Haddad destacou que este é o terceiro ano consecutivo em que o governo consegue cumprir com a meta de déficit primário, revelando uma evolução nas contas públicas. O ministro ressaltou que, apesar da cifra ser preliminar, espera-se que o fechamento oficial do ano confirme esse déficit de 0,1%.
As normas vigentes do novo arcabouço fiscal, que entrou em vigor em 2023, estabelecem que o resultado primário, que considera as receitas e despesas excluindo os juros da dívida pública, pode oscilar dentro de uma faixa de tolerância sem que isso represente descumprimento do comprometimento fiscal do país.

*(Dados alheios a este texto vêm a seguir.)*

(* ===== verification/Ip4Frag.v ===== *)
(** * [core/ipv4/ip4_frag.c]: fragmentation of outgoing packets

    [ip4_frag] cuts a datagram into fragments that do not copy the data: a fragment
    is a RAM pbuf with the header, followed by custom pbufs that point into the
    datagram's pbufs ([LWIP_NETIF_TX_SINGLE_PBUF] 0).  A [struct pbuf_custom_ref] is an
    element of the pool [MEMP_FRAG_PBUF]; its member [original] is behind the
    [struct pbuf] and the function pointer, at offset 24. *)

From Stdlib Require Import ZArith Lia.
From stdpp Require Import base tactics numbers list option gmap.
From S2P Require Import Prelude.
From S2P Require Import Def.
From S2P Require Import Ip4Addr.
From S2P Require Import Alloc.
From S2P Require Import Mem.
From S2P Require Import Memp.
From S2P Require Import Pbuf.
From S2P Require Import World.

Definition MEMP_REASSDATA : Z := 4.
Definition MEMP_FRAG_PBUF : Z := 5.
Definition IP_HLEN : Z := 20.
Definition IP_DF : Z := 0x4000.
Definition IP_MF : Z := 0x2000.
Definition IP_OFFMASK : Z := 0x1fff.

(** ** [struct ip_hdr] in memory *)

Definition IPH_V (m : memory) (hdr : Z) : Z := Z.shiftr (m hdr) 4.
Definition IPH_HL (m : memory) (hdr : Z) : Z := Z.land (m hdr) 0x0f.
Definition IPH_LEN (m : memory) (hdr : Z) : Z := ld16 m (hdr + 2).
Definition IPH_ID (m : memory) (hdr : Z) : Z := ld16 m (hdr + 4).
Definition IPH_OFFSET (m : memory) (hdr : Z) : Z := ld16 m (hdr + 6).
Definition IPH_PROTO (m : memory) (hdr : Z) : Z := m (hdr + 9).
Definition IPH_SRC (m : memory) (hdr : Z) : Z := ld32 m (hdr + 12).
Definition IPH_DEST (m : memory) (hdr : Z) : Z := ld32 m (hdr + 16).

Definition IPH_LEN_SET (m : memory) (hdr v : Z) : memory := st16 m (hdr + 2) v.
Definition IPH_OFFSET_SET (m : memory) (hdr v : Z) : memory := st16 m (hdr + 6) v.
Definition IPH_CHKSUM_SET (m : memory) (hdr v : Z) : memory := st16 m (hdr + 10) v.

(** ** Custom pbufs *)

(** [ip_frag_alloc_pbuf_custom_ref], [ip_frag_free_pbuf_custom_ref] *)
Definition ip_frag_alloc_pbuf_custom_ref (st : pstate) : pstate * Z :=
  let '(ps, p) := memp_malloc (ps_pools st) MEMP_FRAG_PBUF in (set_pools st ps, p).
Definition ip_frag_free_pbuf_custom_ref (st : pstate) (p : Z) : pstate :=
  set_pools st (memp_free (ps_pools st) MEMP_FRAG_PBUF p).

Definition pcr_original (st : pstate) (pcr : Z) : Z := ld32 (data st) (pcr + 24).

(** [ipfrag_free_pbuf_custom]: the free function of all custom pbufs.  The original
    can have custom pbufs of its own; [depth] bounds the nesting. *)
Fixpoint ipfrag_free_pbuf_custom (depth fuel : nat) (st : pstate) (p : Z) : pstate :=
  match depth with
  | O => st
  | S depth =>
      let original := pcr_original st p in
      let st := if negb (original =? NULL)
                then from_option fst st (pbuf_free (ipfrag_free_pbuf_custom depth fuel) fuel st original)
                else st in
      ip_frag_free_pbuf_custom_ref st p
  end.

Section Frag.
Context {X : Type}.
(** [netif->output]. *)
Context (netif_output : world X -> Z -> Z -> Z -> option (world X * Z)).
Context (custom_free : pstate -> Z -> pstate) (fuel : nat).

(** The inner loop: the payload of a fragment, mirrored behind [rambuf].  The state is
    [p], [poff], [newpbuflen] and [left_to_copy]; the result is [None] when a walk runs
    out of fuel and has [None] for [memerr] ([rambuf] is freed then). *)
Definition frag_mirror (st : pstate) (rambuf p poff left_to_copy : Z)
    : option (option (option (pstate * Z * Z * Z) * pstate)) :=
  loop fuel (fun '(st, p, poff, newpbuflen, left_to_copy) =>
    if negb (left_to_copy =? 0) then
      let plen := u16 (pb_len (pb st p) - poff) in
      let newpbuflen := Z.min left_to_copy plen in
      if newpbuflen =? 0 then inl (st, pb_next (pb st p), 0, newpbuflen, left_to_copy)
      else
        let memerr st := inr (match pbuf_free custom_free fuel st rambuf with
                              | None => None | Some (st, _) => Some (None, st) end) in
        let '(st, pcr) := ip_frag_alloc_pbuf_custom_ref st in
        if pcr =? NULL then memerr st
        else
          let '(st, newpbuf) := pbuf_alloced_custom st PBUF_RAW newpbuflen PBUF_REF pcr
                                  (pb_payload (pb st p) + poff) newpbuflen in
          if newpbuf =? NULL then memerr (ip_frag_free_pbuf_custom_ref st pcr)
          else
            let st := pbuf_ref st p in
            let st := set_data st (st32 (data st) (pcr + 24) p) in
            match pbuf_cat fuel st rambuf newpbuf with
            | None => inr None
            | Some st =>
                let left_to_copy := u16 (left_to_copy - newpbuflen) in
                if negb (left_to_copy =? 0) then inl (st, pb_next (pb st p), 0, newpbuflen, left_to_copy)
                else inl (st, p, poff, newpbuflen, left_to_copy)
            end
    else inr (Some (Some (st, p, poff, newpbuflen), st))) (st, p, poff, 0, left_to_copy).

(** A round of the outer loop.  The state is [p], [poff], [left] and [ofo]. *)
Definition frag_step (nif dest original_iphdr nfb : Z)
    : world X * Z * Z * Z * Z -> (world X * Z * Z * Z * Z) + option (world X * Z) :=
  fun '(w, p, poff, left_, ofo) =>
    if negb (left_ =? 0) then
      let mtu := netif_mtu (netif_of w nif) in
      let fragsize := u16 (Z.min left_ (nfb * 8)) in
      match pbuf_alloc custom_free fuel (w_ps w) PBUF_LINK IP_HLEN PBUF_RAM with
      | None => inr None
      | Some (st, rambuf) =>
          if rambuf =? NULL then inr (Some (set_wps w st, ERR_MEM))
          else
            let iphdr := pb_payload (pb st rambuf) in
            let st := set_data st (memcpy (data st) iphdr original_iphdr IP_HLEN) in
            match frag_mirror st rambuf p poff fragsize with
            | None | Some None => inr None
            | Some (Some (None, st)) => inr (Some (set_wps w st, ERR_MEM))
            | Some (Some (Some (st, p, poff, newpbuflen), _)) =>
                let poff := u16 (poff + newpbuflen) in
                let last := left_ <=? mtu - IP_HLEN in
                let tmp := Z.land IP_OFFMASK ofo in
                let tmp := if negb last then Z.lor tmp IP_MF else tmp in
                let m := IPH_OFFSET_SET (data st) iphdr (lwip_htons tmp) in
                let m := IPH_LEN_SET m iphdr (lwip_htons (u16 (fragsize + IP_HLEN))) in
                let m := IPH_CHKSUM_SET m iphdr 0 in
                match netif_output (set_wps w (set_data st m)) nif rambuf dest with
                | None => inr None
                | Some (w, _) =>
                    let w := stats_inc S_ip_frag F_xmit w in
                    match pbuf_free custom_free fuel (w_ps w) rambuf with
                    | None => inr None
                    | Some (st, _) => inl (set_wps w st, p, poff, u16 (left_ - fragsize), u16 (ofo + nfb))
                    end
                end
            end
      end
    else inr (Some (w, ERR_OK)).

(** [ip4_frag(p, netif, dest)] *)
Definition ip4_frag (w : world X) (p nif dest : Z) : option (world X * Z) :=
  let nfb := u16 (Z.quot (netif_mtu (netif_of w nif) - IP_HLEN) 8) in
  let original_iphdr := payload w p in
  if negb (IPH_HL (wmem w) original_iphdr * 4 =? IP_HLEN) then Some (w, ERR_VAL)
  else
    let tmp := lwip_htons (IPH_OFFSET (wmem w) original_iphdr) in
    let ofo := Z.land tmp IP_OFFMASK in
    if negb (Z.land tmp IP_MF =? 0) then Some (w, ERR_VAL)
    else
      let left_ := u16 (pb_tot_len (pb (w_ps w) p) - IP_HLEN) in
      match loop fuel (frag_step nif dest original_iphdr nfb) (w, p, IP_HLEN, left_, ofo) with
      | None => None
      | Some r => r
      end.

End Frag.

(** ** Frames *)

Section Frame.
Context {X : Type} (netif_output : world X -> Z -> Z -> Z -> option (world X * Z)).
Context (custom_free : pstate -> Z -> pstate) (fuel : nat).
Context (I : world X -> Prop) `{!ip_frame I} (Hout : output_keeps netif_output I).

Lemma ip4_frag_keeps w p nif dest w' r : ip4_frag netif_output custom_free fuel w p nif dest = Some (w', r) -> I w -> I w'.
Proof.
  unfold ip4_frag. destruct (negb _); [by intros [= <- _]|]. cbv zeta. destruct (negb _); [by intros [= <- _]|].
  destruct (loop _ _ _) as [res|] eqn:E; [|done]. intros -> Hi.
  refine (loop_keeps _ (fun '(w, _, _, _, _) => I w) (fun r => match r with Some (w, _) => I w | None => True end)
            _ _ _ _ E Hi).
  clear E. intros [[[[w1 p1] poff] l] ofo] Hi1. unfold frag_step. destruct (negb (l =? 0)); [|done]. cbv zeta.
  destruct (pbuf_alloc _ _ _ _ _ _) as [[st rambuf]|]; [|done]. destruct (rambuf =? NULL); [frame|].
  destruct (frag_mirror _ _ _ _ _ _ _) as [[[[[[[st1 p2] poff2] n1]|] st2]|]|]; frame.
  destruct (netif_output _ _ _ _) as [[w2 r2]|] eqn:E; [|done].
  assert (I w2) by (eapply Hout; [exact E|frame]).
  destruct (pbuf_free _ _ _ _) as [[st3 n3]|]; frame.
Qed.

End Frame.

(** ** The "more fragments" flag

    The flag is left out when the remaining data fits the MTU, but a fragment holds only
    the multiple of eight bytes below it: with an MTU of 46, 25 bytes of data go out as a
    fragment of 24 bytes without the flag and one of a single byte. *)
Definition log_if (w : world (list (Z * Z))) (nif p dest : Z) : option (world (list (Z * Z)) * Z) :=
  Some (set_ext w (w_ext w ++ [(lwip_htons (IPH_OFFSET (wmem w) (payload w p)), lwip_htons (IPH_LEN (wmem w) (payload w p)))]), ERR_OK).
Definition small_if : netif := mk_netif 0x0100a8c0 0x00ffffff 0xfe00a8c0 46 [2; 0; 0; 0; 0; 1] 6 0x3f.
Definition frag_world (n : Z) : world (list (Z * Z)) :=
  mk_world [] (mk_ps {[1000 := mk_pbuf 0 1100 (20 + n) (20 + n) PBUF_RAM 0 1]} (write_bytes (fun _ => 0) 1100 [0x45]) heap0 net_pools 0)
    (mk_netifs (fun _ => small_if) [4000] 4000) 7 NULL (mk_ipg 0 0 0 0 0 0) [] 0 [] ∅ 0xc000 (fun _ _ => 0).
Definition sent (n : Z) : option (list (Z * Z) * Z) :=
  match ip4_frag log_if (ipfrag_free_pbuf_custom 3 9) 20 (frag_world n) 1000 4000 0x0900a8c0 with
  | None => None
  | Some (w, r) => Some (w_ext w, r)
  end.

Lemma last_flag_early : sent 25 = Some ([(0, 44); (3, 21)], ERR_OK) /\ sent 30 = Some ([(0x2000, 44); (3, 26)], ERR_OK).
Proof. vm_compute. split; reflexivity. Qed.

Entretanto, Haddad fez questão de esclarecer que, ao considerar despesas que não estão contabilizadas na contabilidade regular, como precatórios e indenizações do INSS, o déficit projetado eleva-se. Ele indicou que, levando em conta essas variáveis, o déficit poderia chegar a aproximadamente 0,17%. Com a adição dos precatórios, esse número poderia alcançar 0,48%.
O ministro também abordou a questão da dívida pública, que foi objeto de recentes projeções do Tesouro Nacional. As estimativas revelam um crescimento potencial do endividamento que pode atingir 95,4% do PIB em uma década, a menos que novas medidas para ampliação da receita sejam implementadas. Haddad enfatizou que, embora o déficit primário tenha sido controlado, a principal pressão sobre a dívida pública advém da alta taxa de juros reais no Brasil, pontuando que essa é uma preocupação central que afeta as contas do governo.
Os dados definitivos sobre o resultado fiscal de 2025 ainda serão divulgados oficialmente pelo Tesouro Nacional e Banco Central no final de janeiro. Portanto, os números apresentados por Haddad são reflexos de estimativas iniciais e estão sujeitos a revisões.